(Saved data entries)
○ ○ ○ ○
(** A decimal as [float(text)] reads it; [Some (neg, d, q)] is the number
    [d * 10^q], negated when [neg]. *)
Definition read_decimal (s : string) : option (bool * Z * Z) :=
  match s with
  | EmptyString => None
  | String c r =>
      if Ascii.eqb c "-"
      then option_map (fun dq => (true, fst dq, snd dq)) (read_unsigned r)
      else option_map (fun dq => (false, fst dq, snd dq)) (read_unsigned s)
  end.

(** The text reads as the number [f] of a binary format: [float(text)]
    for binary64, [numpy.float32(text)] for binary32. *)
Definition reads_float (prec emin : Z) (text : string) (f : spec_float)
  : Prop :=
  match f with
  | S754_nan => text = "nan"
  | S754_infinity s => text = if s then "-inf" else "inf"
  | S754_zero s => exists q, read_decimal text = Some (s, 0, q)
  | S754_finite s m e =>
      exists d q,
        read_decimal text = Some (s, d, q) /\ nearest prec emin m e d q
  end.

(** A text of digits; a text without the character [c]. *)
Fixpoint all_digits (s : string) : bool :=
  match s with
  | EmptyString => true
  | String c r => is_digit c && all_digits r
  end.

Fixpoint lacks (c : ascii) (s : string) : bool :=
  match s with
  | EmptyString => true
  | String x r => negb (Ascii.eqb x c) && lacks c r
  end.

(** The time a text of the layout [YYYY-MM-DD HH:MM:SS] tells. *)
Definition read_timestamp (s : string) : option datetime :=
  match list_ascii_of_string s with
  | [y1; y2; y3; y4; d1; m1; m2; d2; a1; a2; sp; h1; h2; c1; n1; n2; c2; s1; s2] =>
      if Ascii.eqb d1 "-" && Ascii.eqb d2 "-" && Ascii.eqb sp " "
         && Ascii.eqb c1 ":" && Ascii.eqb c2 ":"
      then
        match read_nat (string_of_list_ascii [y1; y2; y3; y4]),
              read_nat (string_of_list_ascii [m1; m2]),
              read_nat (string_of_list_ascii [a1; a2]),
              read_nat (string_of_list_ascii [h1; h2]),
              read_nat (string_of_list_ascii [n1; n2]),
              read_nat (string_of_list_ascii [s1; s2]) with
        | Some y, Some mo, Some d, Some h, Some mi, Some se =>
            Some {| year := Z.to_N y; month := Z.to_N mo; day := Z.to_N d;
                    hour := Z.to_N h; minute := Z.to_N mi;
                    second := Z.to_N se |}
        | _, _, _, _, _, _ => None
        end
      else None
  | _ => None
  end.

(** The powers of ten [x, 10 x, 100 x, ...], computed once for a table. *)
Fixpoint tens_from (n : nat) (x : Z) : list Z :=
  match n with
  | O => []
  | S k => x :: tens_from k (10 * x)
  end.

(** The estimate [b * 30103 / 100000 - 1] of the decimal point of a number
    between [2^b] and [2^(b+1)] is at most four short of it. *)
Definition estimate_ok (tens : list Z) (b : Z) : bool :=
  let p0 := b * 30103 / 100000 - 1 in
  let ten := fun q => nth (Z.to_nat (q + 400)) tens 0 in
  (-380 <=? p0) && (p0 <=? 380)
  && (1 * 2 ^ (0 + 1100) * ten (p0 - 1) <=? 1 * 2 ^ (b + 1100) * ten 0)
  && (1 * 2 ^ (b + 1 + 1100) * ten 0 <=? 1 * 2 ^ (0 + 1100) * ten (p0 + 4)).

Definition reads_float64 : string -> spec_float -> Prop :=
  reads_float prec64 (-1074).
Definition reads_float32 : string -> spec_float -> Prop :=
  reads_float prec32 (-149).

(** The text shows [v] to two decimals: it has two digits after the point
    and spells a number no further than half a hundredth from [v]. *)
Definition shows_two_decimals (text : string) (v : spec_float) : Prop :=
  match v with
  | S754_nan => text = "nan"
  | S754_infinity s => text = if s then "-inf" else "inf"
  | S754_zero s => read_decimal text = Some (s, 0, -2)
  | S754_finite s m e =>
      exists d,
        read_decimal text = Some (s, d, -2)
        /\ 2 * Z.abs (scaled d 0 (-2) - scaled (Zpos m) e 0) <= scaled 1 0 (-2)
  end.

(** A slider value that is a number: a binary64 value, no NaN. *)
Definition is_number (f : spec_float) : bool :=
  valid_binary prec64 emax64 f && negb (is_nan f).

Definition sliders_are_numbers (sl : sliders) : bool :=
  is_number (steam_flow sl) && is_number (hrh_p sl)
  && is_number (main_p sl) && is_number (ambient sl).

(** The eight fields of a record: plain texts, so that the commas of the
    line are those between them, of which the first seven tell the time
    and the six slider values, and the eighth is described by [P]. *)
Definition tells (fields : list string) (t : datetime) (sl : sliders)
    (P : string -> Prop) : Prop :=
  match fields with
  | [c1; c2; c3; c4; c5; c6; c7; c8] =>
      forallb plain fields = true
      /\ is_timestamp c1 = true /\ read_timestamp c1 = Some t
      /\ reads_float64 c2 (steam_flow sl)
      /\ reads_float64 c3 (hrh_p sl)
      /\ read_int c4 = Some (hrh_t sl)
      /\ reads_float64 c5 (main_p sl)
      /\ read_int c6 = Some (hp_t sl)
      /\ reads_float64 c7 (ambient sl)
      /\ P c8
  | _ => False
  end.

(** What the Predicted MW field of stream1.py says of the raw binary32
    output [y]: the int bound where [y] was clamped, [y] itself as numpy
    prints it where it was not, nothing for a NaN. *)
Definition tells_clamped32 (y : spec_float) (text : string) : Prop :=
  if is_nan y then text = EmptyString
  else if SFltb f290 (to_float64 y) then read_int text = Some 290
  else if SFltb (to_float64 y) f140 then read_int text = Some 140
  else reads_float32 text y.

(** The mode in which a script opens the log, by whether it exists. *)
Definition mode_when (existing absent : open_mode) (old : option string)
  : open_mode :=
  match old with
  | Some _ => existing
  | None => absent
  end.

Definition header_line : string :=
  "Time,Steam Flow,HRH P,HRH T,Main Steam P,HP Temp,Ambient,Predicted MW".

(** * Properties *)

(** ** The order of floats *)

Section FloatOrder.

Lemma SFcompare_antisym (x y : spec_float) :
  SFcompare y x = option_map CompOpp (SFcompare x y).
Proof.
  destruct x as [sx|sx| |sx mx ex], y as [sy|sy| |sy my ey]; simpl;
    try reflexivity; try (destruct sx, sy; reflexivity);
    try (destruct sx; reflexivity); try (destruct sy; reflexivity).
  destruct sx, sy; simpl; try reflexivity;
    rewrite (Z.compare_antisym ex ey);
    destruct (ex ?= ey); simpl; try reflexivity;
    change (Pos.compare_cont Eq my mx) with (Pos.compare my mx);
    change (Pos.compare_cont Eq mx my) with (Pos.compare mx my);
    rewrite (Pos.compare_antisym mx my); destruct (mx ?= my)%positive; reflexivity.
Qed.

Lemma SFcompare_total (x y : spec_float) :
  is_nan x = false -> is_nan y = false -> exists c, SFcompare x y = Some c.
Proof.
  destruct x, y; simpl; intros; try discriminate; eauto.
Qed.

Lemma SFltb_trans (x y z : spec_float) :
  SFltb x y = true -> SFltb y z = true -> SFltb x z = true.
Proof.
  unfold SFltb.
  destruct x as [sx|sx| |sx mx ex], y as [sy|sy| |sy my ey],
           z as [sz|sz| |sz mz ez]; simpl;
    repeat match goal with s : bool |- _ => destruct s end; simpl;
    try congruence.
  all: change (Pos.compare_cont Eq) with Pos.compare.
  all: destruct (Z.compare_spec ex ey), (Z.compare_spec ey ez),
         (Z.compare_spec ex ez); try congruence; try lia.
  all: destruct (Pos.compare_spec mx my), (Pos.compare_spec my mz),
         (Pos.compare_spec mx mz); simpl; try congruence; try lia.
Qed.

(** [x < y] excludes [y < x] and [y <= x]. *)
Lemma SFltb_asym (x y : spec_float) :
  SFltb x y = true -> SFltb y x = false /\ SFleb y x = false.
Proof.
  unfold SFltb, SFleb. rewrite (SFcompare_antisym x y).
  destruct (SFcompare x y) as [[]|]; simpl; intros; split; congruence.
Qed.

Lemma SFleb_not_ltb (x y : spec_float) :
  SFleb x y = true -> SFltb y x = false.
Proof.
  unfold SFltb, SFleb. rewrite (SFcompare_antisym x y).
  destruct (SFcompare x y) as [[]|]; simpl; congruence.
Qed.

(** Among numbers, [not (y < x)] is [x <= y]. *)
Lemma SFleb_of_not_ltb (x y : spec_float) :
  is_nan x = false -> is_nan y = false -> SFltb y x = false -> SFleb x y = true.
Proof.
  intros Hx Hy. destruct (SFcompare_total x y Hx Hy) as [c Hc].
  unfold SFltb, SFleb. rewrite (SFcompare_antisym x y), Hc.
  destruct c; simpl; congruence.
Qed.

End FloatOrder.

(** ** Re-rounding never makes a NaN *)

Section Rounding.

Variables prec emax : Z.

Lemma shr_1_nonneg (mrs : shr_record) :
  0 <= shr_m mrs -> 0 <= shr_m (shr_1 mrs).
Proof.
  destruct mrs as [m r s]; simpl.
  destruct m as [|p|p]; [simpl; lia | | lia].
  destruct p; simpl; lia.
Qed.

Lemma iter_shr_1_nonneg (n : positive) :
  forall mrs, 0 <= shr_m mrs -> 0 <= shr_m (SpecFloat.iter_pos shr_1 n mrs).
Proof.
  induction n as [n IH|n IH|]; simpl; intros mrs H.
  - apply IH, IH, shr_1_nonneg, H.
  - apply IH, IH, H.
  - apply shr_1_nonneg, H.
Qed.

Lemma shr_fexp_nonneg (m e : Z) (l : location) :
  0 <= m -> 0 <= shr_m (fst (shr_fexp prec emax m e l)).
Proof.
  intros H. unfold shr_fexp, shr.
  assert (H0 : 0 <= shr_m (shr_record_of_loc m l))
    by (destruct l as [|[]]; simpl; exact H).
  destruct (fexp prec emax (Zdigits2 m + e) - e); simpl; auto.
  apply iter_shr_1_nonneg, H0.
Qed.

Lemma round_nearest_even_nonneg (m : Z) (l : location) :
  0 <= m -> 0 <= round_nearest_even m l.
Proof.
  intros H. destruct l as [|[]]; simpl; try lia.
  destruct (Z.even m); lia.
Qed.

Lemma binary_round_aux_not_nan (sx : bool) (mx ex : Z) (lx : location) :
  0 <= mx -> is_nan (binary_round_aux prec emax sx mx ex lx) = false.
Proof.
  intros H. unfold binary_round_aux.
  pose proof (shr_fexp_nonneg mx ex lx H) as H1.
  destruct (shr_fexp prec emax mx ex lx) as [mrs' e']; simpl in H1.
  pose proof (round_nearest_even_nonneg (shr_m mrs') (loc_of_shr_record mrs') H1) as H2.
  pose proof (shr_fexp_nonneg _ e' loc_Exact H2) as H3.
  destruct (shr_fexp prec emax _ e' loc_Exact) as [mrs'' e'']; simpl in H3.
  destruct (shr_m mrs'') as [|p|p]; [reflexivity| |lia].
  destruct (e'' <=? emax - prec); reflexivity.
Qed.

Lemma binary_round_not_nan (sx : bool) (m : positive) (e : Z) :
  is_nan (binary_round prec emax sx m e) = false.
Proof.
  unfold binary_round.
  destruct (shl_align m e _) as [mz ez].
  apply binary_round_aux_not_nan. lia.
Qed.

Lemma round_to_nan (f : spec_float) :
  is_nan (round_to prec emax f) = is_nan f.
Proof.
  destruct f as [s|s| |s m e]; try reflexivity.
  unfold round_to, binary_normalize.
  destruct s; simpl; apply binary_round_not_nan.
Qed.

End Rounding.

(** ** The clamp *)

Section Clamp.

(** The float literals of the scripts, as [repr] prints them back. *)
Example float_literals :
  map float_repr [f140; f290; f1_2; f4_39; f17_39; float_of_Z 850]
  = ["140.0"; "290.0"; "1.2"; "4.39"; "17.39"; "850.0"].
Proof. vm_compute. reflexivity. Qed.

Example format_2f_examples :
  map format_2f [f140; f290; f4_39; S754_nan] = ["140.00"; "290.00"; "4.39"; "nan"].
Proof. vm_compute. reflexivity. Qed.

Lemma float_of_Z_290 : float_of_Z 290 = f290.
Proof. reflexivity. Qed.

Lemma float_of_Z_140 : float_of_Z 140 = f140.
Proof. reflexivity. Qed.

(** The clamp of stream11.py, by cases. *)
Lemma clipped_above (x : spec_float) :
  SFltb f290 x = true -> Stream11.clipped_result x = f290.
Proof.
  intros H. unfold Stream11.clipped_result, float_min. rewrite H. reflexivity.
Qed.

Lemma clipped_below (x : spec_float) :
  SFltb x f140 = true -> Stream11.clipped_result x = f140.
Proof.
  intros H. unfold Stream11.clipped_result, float_min, float_max.
  assert (H1 : SFltb x f290 = true) by (apply (SFltb_trans x f140 f290 H); reflexivity).
  destruct (SFltb_asym _ _ H1) as [-> _]. rewrite H. reflexivity.
Qed.

Lemma clipped_between (x : spec_float) :
  SFltb f290 x = false -> SFltb x f140 = false -> Stream11.clipped_result x = x.
Proof.
  intros H1 H2. unfold Stream11.clipped_result, float_min, float_max.
  rewrite H1, H2. reflexivity.
Qed.

(** The clamp of stream1.py computes the same number, as a Python int at
    the two bounds. *)
Lemma clipped_result_agree (y : spec_float) :
  py_float (Stream1.clipped_result y)
  = Some (Stream11.clipped_result (to_float64 y)).
Proof.
  unfold Stream1.clipped_result, Stream11.clipped_result,
    py_min, py_max, float_min, float_max.
  assert (E1 : py_lt (PyInt 290) (NpFloat32 y) = SFltb f290 (to_float64 y))
    by reflexivity.
  rewrite E1. destruct (SFltb f290 (to_float64 y)) eqn:H1.
  - reflexivity.
  - assert (E2 : py_lt (NpFloat32 y) (PyInt 140) = SFltb (to_float64 y) f140)
      by reflexivity.
    rewrite E2. destruct (SFltb (to_float64 y) f140); reflexivity.
Qed.

(** A number leaves the clamp within the bounds. *)
Lemma clipped_in_range (x : spec_float) :
  is_nan x = false -> in_range (Stream11.clipped_result x) = true.
Proof.
  intros Hx.
  destruct (SFltb f290 x) eqn:H1; [rewrite clipped_above by exact H1; reflexivity|].
  destruct (SFltb x f140) eqn:H2; [rewrite clipped_below by exact H2; reflexivity|].
  rewrite clipped_between by assumption.
  unfold in_range.
  rewrite (SFleb_of_not_ltb f140 x), (SFleb_of_not_ltb x f290); auto.
Qed.

End Clamp.

(** ** The fields the scripts write need no quoting *)

Section PlainText.

Lemma plain_app (a b : string) : plain (a ++ b) = plain a && plain b.
Proof.
  induction a as [|c a IH]; simpl; [reflexivity|].
  rewrite IH. apply andb_assoc.
Qed.

Lemma plain_append (a b : string) :
  plain a = true -> plain b = true -> plain (a ++ b) = true.
Proof. intros Ha Hb. rewrite plain_app, Ha, Hb. reflexivity. Qed.

Lemma plain_string_of_uint (u : Decimal.uint) :
  plain (NilEmpty.string_of_uint u) = true.
Proof. induction u; simpl; auto. Qed.

Lemma plain_digits (n : N) : plain (digits n) = true.
Proof. apply plain_string_of_uint. Qed.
○ ○ ○ ○
What you will do: Output exactly the lines of the records from the first through the one bearing "match list_ascii_of_string s with", both ends included.

Expected answer:
(** A decimal as [float(text)] reads it; [Some (neg, d, q)] is the number
    [d * 10^q], negated when [neg]. *)
Definition read_decimal (s : string) : option (bool * Z * Z) :=
  match s with
  | EmptyString => None
  | String c r =>
      if Ascii.eqb c "-"
      then option_map (fun dq => (true, fst dq, snd dq)) (read_unsigned r)
      else option_map (fun dq => (false, fst dq, snd dq)) (read_unsigned s)
  end.

(** The text reads as the number [f] of a binary format: [float(text)]
    for binary64, [numpy.float32(text)] for binary32. *)
Definition reads_float (prec emin : Z) (text : string) (f : spec_float)
  : Prop :=
  match f with
  | S754_nan => text = "nan"
  | S754_infinity s => text = if s then "-inf" else "inf"
  | S754_zero s => exists q, read_decimal text = Some (s, 0, q)
  | S754_finite s m e =>
      exists d q,
        read_decimal text = Some (s, d, q) /\ nearest prec emin m e d q
  end.

(** A text of digits; a text without the character [c]. *)
Fixpoint all_digits (s : string) : bool :=
  match s with
  | EmptyString => true
  | String c r => is_digit c && all_digits r
  end.

Fixpoint lacks (c : ascii) (s : string) : bool :=
  match s with
  | EmptyString => true
  | String x r => negb (Ascii.eqb x c) && lacks c r
  end.

(** The time a text of the layout [YYYY-MM-DD HH:MM:SS] tells. *)
Definition read_timestamp (s : string) : option datetime :=
  match list_ascii_of_string s with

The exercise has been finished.